A drug tax-stamp law that has been on the state’s books for more than 25 years lost some of its teeth last month when the Kansas Supreme Court ruled that a defendant who has been convicted of possession of marijuana can’t be convicted of possessing the same marijuana without a tax stamp.
The case, State v. Hensley, has prompted the dismissal of a handful of tax-stamp charges in Sedgwick County and is expected to prevent the future filing of such charges in routine drug cases.
“We’re just not going to file them unless there are some exceptional circumstances involved,” District Attorney Marc Bennett said.
The Supreme Court case involved a Saline County man, Michael Rae Hensley, who was charged with possession of marijuana with intent to sell after officers found 200 grams of marijuana in his freezer in 2007. Investigators also confiscated a baggie containing marijuana, a marijuana roach, some rolling paper and a pipe. Hensley was convicted of possession of marijuana, possession of marijuana with no tax stamp affixed and possession of drug paraphernalia. He was placed on probation but appealed the convictions.
Although the court rejected several points of Hensley’s appeal, it agreed that he should not have been convicted of both the possession and tax-stamp charges.
“They arose from the same conduct, and by statutory definition, they constituted a single crime,” the court said in its ruling.
Shortly after its passage in 1987, defense lawyers challenged the Kansas drug tax-stamp law, arguing that charging a person with two crimes for a single act was a violation of the double-jeopardy clause of the U.S. Constitution.

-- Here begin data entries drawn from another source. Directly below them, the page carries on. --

(* ===== verification/Fs.v ===== *)
(** * Files of the host

    A file system as the build sees it: paths lead through directories and
    symbolic links to directory entries; regular files are inodes that several
    entries may share.  The operations are those of the os package on Linux,
    run by root on a disk that does not fill up: what fails is what the
    structure of the tree forbids. *)

From Stdlib Require Import Ascii String Lia.
From stdpp Require Import base list gmap strings.
From S2P Require Import Prelude GoStrings GoSort GoPath.

(** ** State *)

(** The elements of an absolute path; the root is the empty list. *)
Abbreviation path := (list gostring).

Inductive special : Type := CharDevice | BlockDevice | Fifo | Socket.

(** Directory entries; permission bits are the low twelve bits of a mode. *)
Inductive dent : Type :=
| DDir (mode : N) (owner : nat)
| DFile (ino : nat)
| DSym (target : gostring)
| DSpecial (k : special) (mode : N).

Record inode : Type := Inode { idata : gostring; imode : N; iowner : nat }.

Record fsys : Type := Fs { dents : gmap path dent; files : gmap nat inode }.

Inductive errno : Type := ENOENT | ENOTDIR | EEXIST | EISDIR | ELOOP | ENOTEMPTY | EPERM | ENXIO | EINVAL.

#[export] Instance errno_eq_dec : EqDecision errno.
Proof. solve_decision. Defined.
#[export] Instance special_eq_dec : EqDecision special.
Proof. solve_decision. Defined.
#[export] Instance dent_eq_dec : EqDecision dent.
Proof. solve_decision. Defined.

Abbreviation FsM := (ST fsys errno).

Definition set_dents (d : gmap path dent) (s : fsys) : fsys := Fs d (files s).

Definition is_dir (d : dent) : bool := match d with DDir _ _ => true | _ => false end.

(** ** Path resolution *)

(** Linux gives up after forty symbolic links. *)
Definition max_links : nat := 40.
(* ===== verification/Host.v ===== *)
(** * The machine a build runs on

    Files, the environment of the builder, and the external commands it has
    started.  What an external command does is not the builder's code: it is an
    operation of the class [External], which may change the files in any way
    and answer differently each time. *)

From Stdlib Require Import Ascii String ZArith Lia.
From stdpp Require Import base list gmap strings.
From S2P Require Import Prelude GoStrings GoNumbers GoSort GoPath Fs.

(** ** Commands *)

Record Cmd : Type := MkCmd {
  argv : list gostring;
  cmd_dir : gostring;
  cmd_env : list gostring;
  cmd_stdin : option gostring }.

Inductive exited : Type :=
| Exited (code : Z) (out err : gostring)
| NotStarted.

(** What is not the builder: the process's umask and working directory, the
    commands it runs, given those run before, [filepath.Glob] where the
    directory itself has pattern characters, and the tables of
    [unicode.IsPrint]. *)
Class External : Type := {
  umask : N;
  cwd : gostring;
  exec_ext : list Cmd → Cmd → fsys → exited * fsys;
  glob_meta : fsys → gostring → list gostring;
  IsPrint : N → bool }.

Record machine : Type := Machine {
  mfs : fsys;
  menv : gmap gostring gostring;
  mlog : list Cmd }.

(** Errors with the context the code wraps around them. *)
Inductive HostError : Type :=
| FsError (e : errno)
| CmdFailed (command : list gostring)
| HostMsg (what : gostring)
| ECtx (context : gostring) (e : HostError).

Abbreviation HM := (ST machine HostError).

(** [os.Getenv], [os.Setenv], [os.Environ] *)
Definition env_value (E : gmap gostring gostring) (k : gostring) : gostring := default [] (E !! k).

Definition Getenv (k : gostring) (s : machine) : gostring := env_value (menv s) k.

Definition Setenv (k v : gostring) : HM unit :=
  λ s, if mem (chr 0) v then (Err (FsError EINVAL), s)
       else (Ok tt, Machine (mfs s) (<[k := v]> (menv s)) (mlog s)).

Definition environ (E : gmap gostring gostring) : list gostring :=
  map (λ e, e.1 ++ "=" ++ e.2) (map_to_list E).

Definition Environ (s : machine) : list gostring := environ (menv s).

(** A file operation as a step of the machine. *)
Definition on_files {A} (m : FsM A) : HM A :=
  λ s, let '(r, f) := m (mfs s) in
       (match r with
        | Ok a => Ok a
        | Err e => Err (FsError e)
        | Panic => Panic
        | OutOfFuel => OutOfFuel
        end, Machine f (menv s) (mlog s)).

(** A question about the files. *)
Definition ask_files {A} (q : fsys → res errno A) : HM A :=
  on_files (λ f, (q f, f)).

(** Code that depends on the state it starts in. *)
Definition looking {A} (m : machine → HM A) : HM A := λ s, m s s.

(** [fmt.Errorf("context: %w", err)] *)
Definition ctx {A} (context : gostring) (m : HM A) : HM A :=
  λ s, match m s with
       | (Err e, s') => (Err (ECtx context e), s')
       | r => r
       end.

(** Go on whether or not [m] fails; panics and waiting are no errors. *)
Definition try {A} (m : HM A) : HM (A + HostError) :=
  λ s, match m s with
       | (Ok a, s') => (Ok (inl a), s')
       | (Err e, s') => (Ok (inr e), s')
       | (Panic, s') => (Panic, s')
       | (OutOfFuel, s') => (OutOfFuel, s')
       end.

(** [defer after()] around [m]: the outcome is that of [m]. *)
Definition deferring {A} (after : HM unit) (m : HM A) : HM A :=
  λ s, let '(r, s1) := m s in
       match after s1 with
       | (Panic, s2) => (Panic, s2)
       | (OutOfFuel, s2) => (OutOfFuel, s2)
       | (_, s2) => (r, s2)
       end.

(** A loop over a list. *)
Fixpoint for_each {A} (f : A → HM unit) (l : list A) : HM unit :=
  match l with
  | [] => st_ret tt
  | a :: l' => f a ;; for_each f l'
  end.

Section machine.
Context `{External}.

(** ** Finding and running programs *)

Definition absolute (name : gostring) : gostring :=
  if HasPrefix name "/" then name else path_join [cwd; name].

(** A file that is no directory and has an execute bit. *)
Definition findExecutable (f : fsys) (file : gostring) : bool :=
  match Stat f (absolute file) with
  | Ok (DDir _ _) => false
  | Ok d => negb (N.eqb (N.land (dent_mode f d) 73) 0)
  | _ => false
  end.

(** The loop over $PATH; a program found by a relative directory is an error. *)
Fixpoint look_in (dirs : list gostring) (f : fsys) (file : gostring) : option gostring :=
  match dirs with
  | [] => None
  | d :: dirs' =>
      let p := path_join [if str_eqb d [] then "." else d; file] in
      if findExecutable f p then if HasPrefix p "/" then Some p else None
      else look_in dirs' f file
  end.

(** [exec.LookPath] *)
Definition LookPath (file : gostring) (s : machine) : option gostring :=
  if mem "/" file then if findExecutable (mfs s) file then Some file else None
  else
    let path := Getenv "PATH" s in
    look_in (if str_eqb path [] then [] else split_on ":" path) (mfs s) file.

(** [exec.Command] and [Run]: a name that is not found is not started.  The log
    has every command, started or not. *)
Definition run_cmd (c : Cmd) (s : machine) : exited * machine :=
  let logged f := Machine f (menv s) (mlog s ++ [c]) in
  match argv c with
  | [] => (NotStarted, logged (mfs s))
  | name :: _ =>
      if negb (mem "/" name) && match LookPath name s with None => true | Some _ => false end
      then (NotStarted, logged (mfs s))
      else let '(r, f) := exec_ext (mlog s) c (mfs s) in (r, logged f)
  end.

(** Run it and fail unless it exits with status zero. *)
Definition must_run (c : Cmd) : HM unit :=
  λ s, match run_cmd c s with
       | (Exited 0 _ _, s') => (Ok tt, s')
       | (_, s') => (Err (CmdFailed (argv c)), s')
       end.

(** A command with the builder's environment. *)
Definition plain_cmd (dir : gostring) (words : list gostring) (s : machine) : Cmd :=
  MkCmd words dir (Environ s) None.

Definition run_plain (dir : gostring) (words : list gostring) : HM unit :=
  looking (λ s, must_run (plain_cmd dir words s)).

(** ** Patterns *)

(** [filepath.Match] for a pattern of literals and stars, within one element. *)
Fixpoint match_star (pattern name : gostring) {struct pattern} : bool :=
  match pattern with
  | [] => str_eqb name []
  | c :: pattern' =>
      if Ascii.eqb c "*" then
        (fix from (rest : gostring) : bool :=
           match_star pattern' rest ||
           match rest with
           | [] => false
           | d :: rest' => negb (Ascii.eqb d "/") && from rest'
           end) name
      else
        match name with
        | d :: name' => Ascii.eqb c d && match_star pattern' name'
        | [] => false
        end
  end.

Definition hasMeta (s : gostring) : bool := ContainsAny s ["*"; "?"; "["; BSL]%char.

(** [filepath.Glob(filepath.Join(dir, pattern))]: the matches in order; a
    directory that cannot be read has none. *)
Definition Glob (f : fsys) (dir pattern : gostring) : list gostring :=
  if hasMeta dir then glob_meta f (path_join [dir; pattern])
  else
    match ReadDir f (absolute dir) with
    | Ok names =>
        map (λ n, path_join [dir; n])
          (List.filter (match_star pattern) (sort_strings names))
    | _ => []
    end.
End machine.

(** A quiet host for the examples: commands succeed and change nothing. *)
Definition quiet_external : External := {|
  umask := 18; cwd := "/"; exec_ext := λ _ _ f, (Exited 0 [] [], f);
  glob_meta := λ _ _, []; IsPrint := λ _, false |}.
Lemma wrapper_reads_witness :
  ∃ rest, sh_dquoted rest = Some (("/w/toolchain-share/debootstrap" : gostring),
    NL :: "exec " ++ Quote (λ _, false) "/w/toolchain-bin/debootstrap.real" ++ " " ++ [DQ] ++ "$@" ++ [DQ] ++ [NL]).
Proof.
  destruct (wrapper_reads "/w/toolchain-share/debootstrap" "/w/toolchain-bin/debootstrap.real"
              eq_refl eq_refl) as (rest1 & rest2 & E & H1 & _).
  exists rest1. rewrite H1. do 2 f_equal. f_equal. f_equal.
  vm_compute in E. injection E as E. subst rest1. vm_compute in H1. injection H1 as <-. 
  vm_compute. reflexivity.
Defined.

(** A package with two programs, a link to one, a document and a directory. *)
Definition package_fs : fsys :=
  Fs (list_to_map
        [(["p"], DDir 493 0); (["p"; "x"], DFile 1); (["p"; "y"], DFile 2); (["p"; "l"], DSym "x");
         (["p"; "doc"], DFile 3); (["p"; "d"], DDir 493 0); (["b"], DDir 493 0)])
     (list_to_map [(1, Inode "xx" 493 0); (2, Inode "yy" 448 0); (3, Inode "text" 420 0)]).

Definition package_machine : machine := Machine package_fs ∅ [].

Lemma package_entries c d :
  dents package_fs !! (["p"] ++ [c]) = Some d →
  (c, d) ∈ [("x" : gostring, DFile 1); ("y" : gostring, DFile 2); ("l" : gostring, DSym "x");
            ("doc" : gostring, DFile 3); ("d" : gostring, DDir 493 0)].
Proof.
  intros Hd%elem_of_list_to_map_2. set_unfold. naive_solver.
Qed.

Lemma package_real p : p = ["p"] ∨ p = ["b"] → real_dir package_fs p.
Proof.
  intros Hp. apply (wf_real_dir _ _ 493 0).
  - apply wf_entries, (bool_decide_unpack _). vm_compute. exact I.
  - destruct Hp as [-> | ->]; vm_compute; reflexivity.
Qed.

Lemma copyBinaries_correct_witness :
  ∃ es f', copyBinaries "/p" "/b" package_machine =
      (Ok (length (List.filter (exec_of package_fs) es)), Machine f' ∅ []) ∧
    copied_to package_fs ["p"] ["b"] f' "y" ∧ copied_to package_fs ["p"] ["b"] f' "l".
Proof.
  destruct (copyBinaries_correct ["p"] ["b"] package_machine) as (es & f' & _ & Hes & E & C).
  - by repeat constructor.
  - by repeat constructor.
  - apply package_real. by left.
  - apply package_real. by right.
  - intros c d Hd. apply package_entries in Hd. set_unfold.
    destruct Hd as [[= -> ->]|[[= -> ->]|[[= -> ->]|[[= -> ->]|[[= -> ->]|[]]]]]];
      (split; [done|split; [intros i [= <-]; vm_compute; eexists; reflexivity|]]);
      (intros Hx; first [discriminate Hx|split; [eexists|]; vm_compute; reflexivity]).
  - exists es, f'. split; [exact E|]. split.
    + refine (cp_all _ _ _ _ _ _ C (("y" : gostring), DFile 2) _ _); [|vm_compute; reflexivity].
      apply Hes. vm_compute. reflexivity.
    + refine (cp_all _ _ _ _ _ _ C (("l" : gostring), DSym "x") _ _); [|vm_compute; reflexivity].
      apply Hes. vm_compute. reflexivity.
Defined.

Randall Hodgkinson of the Kansas Appellate Defender’s Office, who represented Hensley in his appeal, said the court’s earlier decision made it clear that “one is a drug offense and one is tax offense.”
But Hodgkinson said an unrelated Supreme Court ruling in 2003 changed the court’s test for determining what constitutes double jeopardy. He said the new test looks at the individual elements of a law. The court concluded that the elements of the state’s marijuana possession law matched the elements of the marijuana tax law.
Defense lawyer Dan Monnat of Wichita said the ruling was a rare case of the court reversing itself.
“In 1991, the Kansas Supreme Court said you could do this, and then in 2001, the Kansas Court of Appeals said you could do this, and now they’ve decided you can’t do it,” he said. “What this says is you can’t be convicted of both possession of a drug and possession of the same drug without a tax stamp.”